“Waste” is an ugly word: It conjures rotting banana peels in compost bins, flies buzzing around landfills. But Forage, a cozy Craigie Circle bistro, isn’t afraid of the word — it stakes its identity on the idea of “zero waste.” The restaurant, which proclaims the mantra five times on its website, also hosts “Zero Waste Wednesdays” — all you-can-eat meals for $100/person.
It’s a natural extension of the restaurant’s farm-to-table ethos: If you respect where the food comes from, don’t squander it.
“I have personal relationships with the farmers we work with,” said chef and co-founder Eric Cooper. “I know the work that goes into growing these vegetables, and I hate to see that effort wasted. Plus,” he added, “It’s ridiculous to throw away a third of the asparagus you paid for. That’s just throwing away money.”
There are many restaurants in Camberville that practice zero-waste. Most employ it as an ideology or an aspiration. But Forage hosts its “Zero Waste” dinner each Wednesday night, a tasting table event, where the good eats du jour are not curated days before, but based on what is already in the fridge. These are dishes transformed into something unique through the whim of the chef and the wishes of the diners. “It’s a conversation with the table,” said General Manager Teague Mitchell. “We read them, see how far they want to go, how many rounds they can handle.”

The genesis for the concept, as Mitchell tells it, came when he was bandying about ideas with Cooper. “Eric said, ‘I wish I could just cook whatever I want without a menu.’ And we realized — we already had the restaurant. We just needed to try it.”
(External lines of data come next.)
(** ** The operations *)

Lemma alloc_refines info s t : implements s t ->
  exists o s' t', sftp_handle_alloc info s = Some (o, s') /\ table_step t (HAlloc info) (HString o) t' /\ implements s' t'
    /\ (malloc_succeeds -> o = None -> forall k, 0 <= k < SFTP_HANDLES -> is_Some (t !! k)).
Proof.
  intros Hi. unfold sftp_handle_alloc.
  set (o := match handles s with Some l => Some l | None => if alloc (SFTP_HANDLES * sizeof_ptr) then Some (zrep SFTP_HANDLES 0) else None end).
  destruct o as [l|] eqn:Ho; subst o; cbn beta iota.
  2: { exists None, s, t. split_and!; [done|constructor|done|]. intros Hm _. exfalso. destruct (handles s); [done|].
       unfold alloc in Ho. destruct (malloc (SFTP_HANDLES * sizeof_ptr)) eqn:E; [done|by apply Hm in E]. }
  assert (Hi1 : implements (set_handles (Some l) s) t).
  { destruct (handles s) as [l0|] eqn:Hl.
    - injection Ho as ->. by eapply implements_same.
    - destruct (alloc _); [|done]. injection Ho as <-. by eapply implements_block. }
  pose proof (im_size _ _ Hi1 l eq_refl) as Hsz. rewrite ztake_all by lia.
  destruct (free_entry_spec l 0) as (n & -> & Hn & Hz & Hnz). destruct (0 + Z.of_nat n =? SFTP_HANDLES) eqn:E.
  { exists None, (set_handles (Some l) s), t. split_and!; [done|constructor|done|]. intros _ _ k Hk.
    pose proof (implements_lookup _ t l k Hi1 eq_refl Hk) as Hlk. destruct (t !! k) as [v|]; [done|].
    exfalso. eapply (Hnz (Z.to_nat k)); [lia|exact Hlk|done]. }
  destruct (ssh_string_new 4) as [x|] eqn:Hx.
  2: { exists None, (set_handles (Some l) s), t. split_and!; [done|constructor|done|]. intros Hm _. exfalso.
       unfold ssh_string_new in Hx. cbn in Hx. destruct (malloc _) eqn:Em in Hx; [done|by apply Hm in Em]. }
  rewrite Z.add_0_l. destruct (fresh_handle x (Z.of_nat n) Hx) as (d & -> & Hd). cbn [mbind option_bind].
  unfold zlen in Hsz. assert (Hlt : (n < length l)%nat) by lia.
  pose proof (implements_lookup _ t l (Z.of_nat n) Hi1 eq_refl ltac:(lia)) as Hlk. rewrite Nat2Z.id in Hlk. apply Hz in Hlk.
  assert (Hfree : t !! Z.of_nat n = None).
  { destruct (t !! Z.of_nat n) as [v|] eqn:Et; [|done]. cbn in Hlk. subst v. by apply Hi1 in Et as (_ & ? & _). }
  eexists _, _, (put (Z.of_nat n) info t). split_and!; [done|by constructor; [lia|..]| |done].
  rewrite Nat2Z.id. pose proof (implements_insert _ (set_handles (Some (<[n := info]> l)) s) t l n info Hi1 eq_refl Hlt eq_refl) as Hput.
  unfold put. destruct (info =? 0); [by rewrite delete_id in Hput|done].
Qed.

Lemma lookup_refines x s t : implements s t -> string_wf x -> (handles s = None \/ ~ handle_of x SFTP_HANDLES) ->
  exists v, sftp_handle (Some x) s = Some v /\ table_step t (HLookup x) (HInfo v) t.
Proof.
  intros Hi Hwf Hok. unfold sftp_handle. destruct (handles s) as [l|] eqn:Hl.
  2: { exists 0. split; [done|]. destruct (handle_cases x Hwf) as [[_ Hno]|(_ & k & Hk & Hx & _)]; [by constructor; intros|].
       destruct (decide (k < SFTP_HANDLES)) as [Hlt|Hge].
       - replace 0 with (default 0 (t !! k)) at 1; [by constructor; [|lia]|]. destruct (t !! k) as [v|] eqn:Et; [|done].
         apply Hi in Et as (_ & _ & l & Hl2 & _). congruence.
       - constructor. intros k' Hk' Hx'. unfold SFTP_HANDLES in *. rewrite (handle_of_inj x k k') in Hge by (done || lia). lia. }
  destruct Hok as [?|Hok]; [done|].
  destruct (handle_cases x Hwf) as [[Hne Hno]|(-> & k & Hk & Hx & Hget)]; cbn [Z.eqb negb Pos.eqb].
  - exists 0. destruct (ssh_string_len (Some x) =? 4) eqn:E; [lia|]. cbn [negb]. split; [done|]. by constructor; intros.
  - destruct (ssh_string_data (Some x)) as [d|]; [|done]. cbn [mbind option_bind] in *. rewrite Hget. cbn [mbind option_bind].
    rewrite le_val_bytes. change (256 ^ Z.of_nat 4) with (2 ^ 32). rewrite Z.mod_small by lia.
    destruct (SFTP_HANDLES <? k) eqn:E.
    + exists 0. split; [done|]. constructor. intros k' Hk' Hx'. unfold SFTP_HANDLES in *. rewrite (handle_of_inj x k k') in E by (done || lia). lia.
    + assert (Hlt : k < SFTP_HANDLES) by (destruct (decide (k = SFTP_HANDLES)) as [->|]; [done|lia]).
      exists (default 0 (t !! k)). split; [eapply implements_lookup; (done || lia)|]. by constructor; [|lia].
Qed.

Lemma remove_refines info s t : implements s t -> handles s <> None -> info <> 0 ->
  exists s' t', sftp_handle_remove info s = Some s' /\ table_step t (HRemove info) HDone t' /\ implements s' t'.
Proof.
  intros Hi Hn Hinfo. unfold sftp_handle_remove. destruct (handles s) as [l|] eqn:Hl; [|done]. cbn [mbind option_bind].
  destruct (clear_first_spec l info) as [[-> Hno]|(n & -> & Hln)].
  - do 2 eexists. split; [done|]. split; [|by eapply implements_same].
    apply step_absent. intros k Hk. apply Hi in Hk as (_ & _ & l2 & Hl2 & Hk). rewrite Hl in Hl2. injection Hl2 as <-. by eapply Hno.
  - assert (Hk : t !! Z.of_nat n = Some info) by (apply Hi; split_and!; [lia|done|]; exists l; by rewrite Nat2Z.id).
    eexists _, (delete (Z.of_nat n) t). split; [done|]. split; [by eapply step_remove|].
    by apply (implements_insert s _ t l n 0 Hi Hl); [eapply lookup_lt_Some|].
Qed.

(** (C15) The handles of a server implement a partial map: a new handle is one that was not in use
    and stands for what it was made for, looking one up gives what it
    stands for and null for any other string, removing frees one number; and there is no
    new handle only when memory or the 256 numbers are used up.  Left out are the lookup of number 256, and
    removing null or before the first handle was made. *)
Theorem handles_refine_map c s t : implements s t -> handle_call_ok c s ->
  exists r s' t', run_handle_call c s = Some (r, s') /\ table_step t c r t' /\ implements s' t'
    /\ (malloc_succeeds -> r = HString None -> forall k, 0 <= k < SFTP_HANDLES -> is_Some (t !! k)).
Proof.
  intros Hi Hok. destruct c as [info|x|info]; cbn [run_handle_call].
  - destruct (alloc_refines info s t Hi) as (o & s' & t' & -> & Hstep & Hi' & Hfull). exists (HString o), s', t'.
    split_and!; [done|done|done|]. intros Hm [= ->]. by apply Hfull.
  - destruct Hok as [Hx Hok]. destruct (lookup_refines x s t Hi Hx Hok) as (v & -> & Hstep). by exists (HInfo v), s, t.
  - destruct Hok as [Hn Hinfo]. destruct (remove_refines info s t Hi Hn Hinfo) as (s' & t' & -> & Hstep & Hi'). by exists HDone, s', t'.
Qed.

(** The number behind the last: a client that sends the handle 256 makes the server read outside
    of its block, which is after the comment about handles that are corrupted. *)
Theorem handle_256_reads_outside x s l : handles s = Some l -> zlen l = SFTP_HANDLES -> handle_of x SFTP_HANDLES ->
  sftp_handle (Some x) s = None.
Proof.
  intros Hl Hsz [Hwf Ht]. unfold sftp_handle. rewrite Hl.
  destruct (handle_cases x Hwf) as [[_ Hno]|(-> & k & Hk & Hx & Hget)]; [exfalso; by eapply (Hno SFTP_HANDLES)|].
  cbn [Z.eqb negb Pos.eqb]. destruct (ssh_string_data (Some x)) as [d|]; [|done]. cbn [mbind option_bind] in *. rewrite Hget. cbn [mbind option_bind].
  assert (k = SFTP_HANDLES) as -> by (eapply handle_of_inj; [done|by split|done|done]).
  change (le_val (le_bytes 4 SFTP_HANDLES)) with SFTP_HANDLES. apply lookup_ge_None. unfold zlen in Hsz. lia.
Qed.
End Handles.

(** Witness: a table with one handle gets a second. *)
Definition one_handle : sftp_session pipe := pipe_session 3 0 [] None (Some (7 :: zrep 255 0)).

Lemma one_handle_implements : implements one_handle {[0 := 7]}.
Proof.
  assert (Hb : implements (pipe_session 3 0 [] None None) ∅).
  { split; [done|]. intros k v. rewrite lookup_empty. split; [done|]. by intros (_ & _ & l & Hl & _). }
  apply (implements_block _ (pipe_session 3 0 [] None (Some (zrep SFTP_HANDLES 0)))) in Hb; [|done..].
  apply (implements_insert _ one_handle ∅ (zrep SFTP_HANDLES 0) 0 7 Hb); [done|apply Nat.ltb_lt; reflexivity|reflexivity].
Qed.

Lemma handles_refine_map_witness :
  exists r s' t', @run_handle_call calloc_allocator _ (HAlloc 9) one_handle = Some (r, s') /\ table_step {[0 := 7]} (HAlloc 9) r t'
    /\ implements s' t' /\ (@malloc_succeeds calloc_allocator -> r = HString None -> forall k, 0 <= k < SFTP_HANDLES -> is_Some (({[0 := 7]} : table) !! k)).
Proof. apply (@handles_refine_map calloc_allocator pipe (HAlloc 9) one_handle {[0 := 7]}); [exact one_handle_implements|exact I]. Defined.

(** The handles of a session: made, looked up, removed, made again. *)
Example handles_are_reused :
  ('(x, s) ← @sftp_handle_alloc calloc_allocator _ 9 one_handle;
   '(y, s) ← @sftp_handle_alloc calloc_allocator _ 11 s;
   u ← sftp_handle x s; v ← sftp_handle y s;
   s ← sftp_handle_remove 9 s;
   w ← sftp_handle x s;
   '(z, s) ← @sftp_handle_alloc calloc_allocator _ 13 s;
   Some (u, v, w, x, z)) = Some (9, 11, 0, Some (mk_string (htonl 4) [Byte.x01; Byte.x00; Byte.x00; Byte.x00; Byte.x00]),
                                 Some (mk_string (htonl 4) [Byte.x01; Byte.x00; Byte.x00; Byte.x00; Byte.x00])).
Proof. vm_compute. reflexivity. Qed.

(** Witness: the bytes 0, 1, 0, 0. *)
Lemma handle_256_reads_outside_witness :
  @sftp_handle _ (Some (mk_string (htonl 4) [Byte.x00; Byte.x01; Byte.x00; Byte.x00; Byte.x00])) one_handle = None.
Proof.
  apply (handle_256_reads_outside _ one_handle (7 :: zrep 255 0)); [reflexivity|reflexivity|].
  split; [exists 4; split; [split; discriminate|split; reflexivity]|reflexivity].
Defined.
The Zero Waste dinner — which follows Tuesday wine dinners (we’re fans) — uses leftovers from the previous night. So, for instance, if Tuesday is a scallop day and diners lean vegetarian, the Zero Waste crowd will reap the rewards of the overstocked fruits de mer, Mitchell said.
The Wednesday meal is for one table only — and you must be a party of five or more. Your plate is endless: Cooper and crew send out rounds of tapas-style dishes until diners throw in the towel — and then, dessert and digestives loom.
Mitchell and Cooper cite some big Zero Waste successes from food pulled from the fridge: marinated brisket left over from a wine dinner and prepared as become taco meat, midsections of asparagus used to make a vinaigrette, and Arctic char belly flaps. The fish was seared with oil and butter, creating a dish with crispy skin and rich, fatty meat.
“The belly of an Arctic char will blow the pants off you,” Cooper said.

Other “Zero Waste” dishes have included a vegan fish sauce made from pink oyster mushrooms, an heirloom Hubbard squash used as a salad bowl, and miso paste made from black trumpet mushroom scraps.
“We don’t plan much ahead. We know what we have available, and then it’s just creativity — spur of the moment,” Cooper said.
“Sometimes we just get wacky ideas, and throw them at the wall and see if it flies,” Mitchell added.
Forage, which Cooper and co-owner San Gilbert started 10 years ago, grew from Ten Tables, the restaurant that previously occupied the space, and where the two creative minds met, worked together, and forged their partnership. Committed to his trade and hyperlocal and sustainable tenets, Cooper radiates bearish charm and has prepared meals professionally on all seven continents. He was living in New York City when he made the spur-of-the-moment decision to take a job cooking at a research facility in Antarctica. He had been disillusioned by the city’s heat, dust, and early morning noise (people in the food industry typically go to bed at 2 a.m. or later) emanating from the school below his window. In India, he taught cooking at a Tibetan refugee camp.
“I’ve wandered the world,” he said, “and brought all of that back here.”
Forage now has a gorgeous new wraparound deck just off the entryway to the subterranean eatery. In past years, the temporary deck was located across the building’s parking lot.
For the Zero Waste dinner, reservations are required, and an early conversation with the Forage team about your preferences will set Cooper’s imagination in motion long before you take your seat.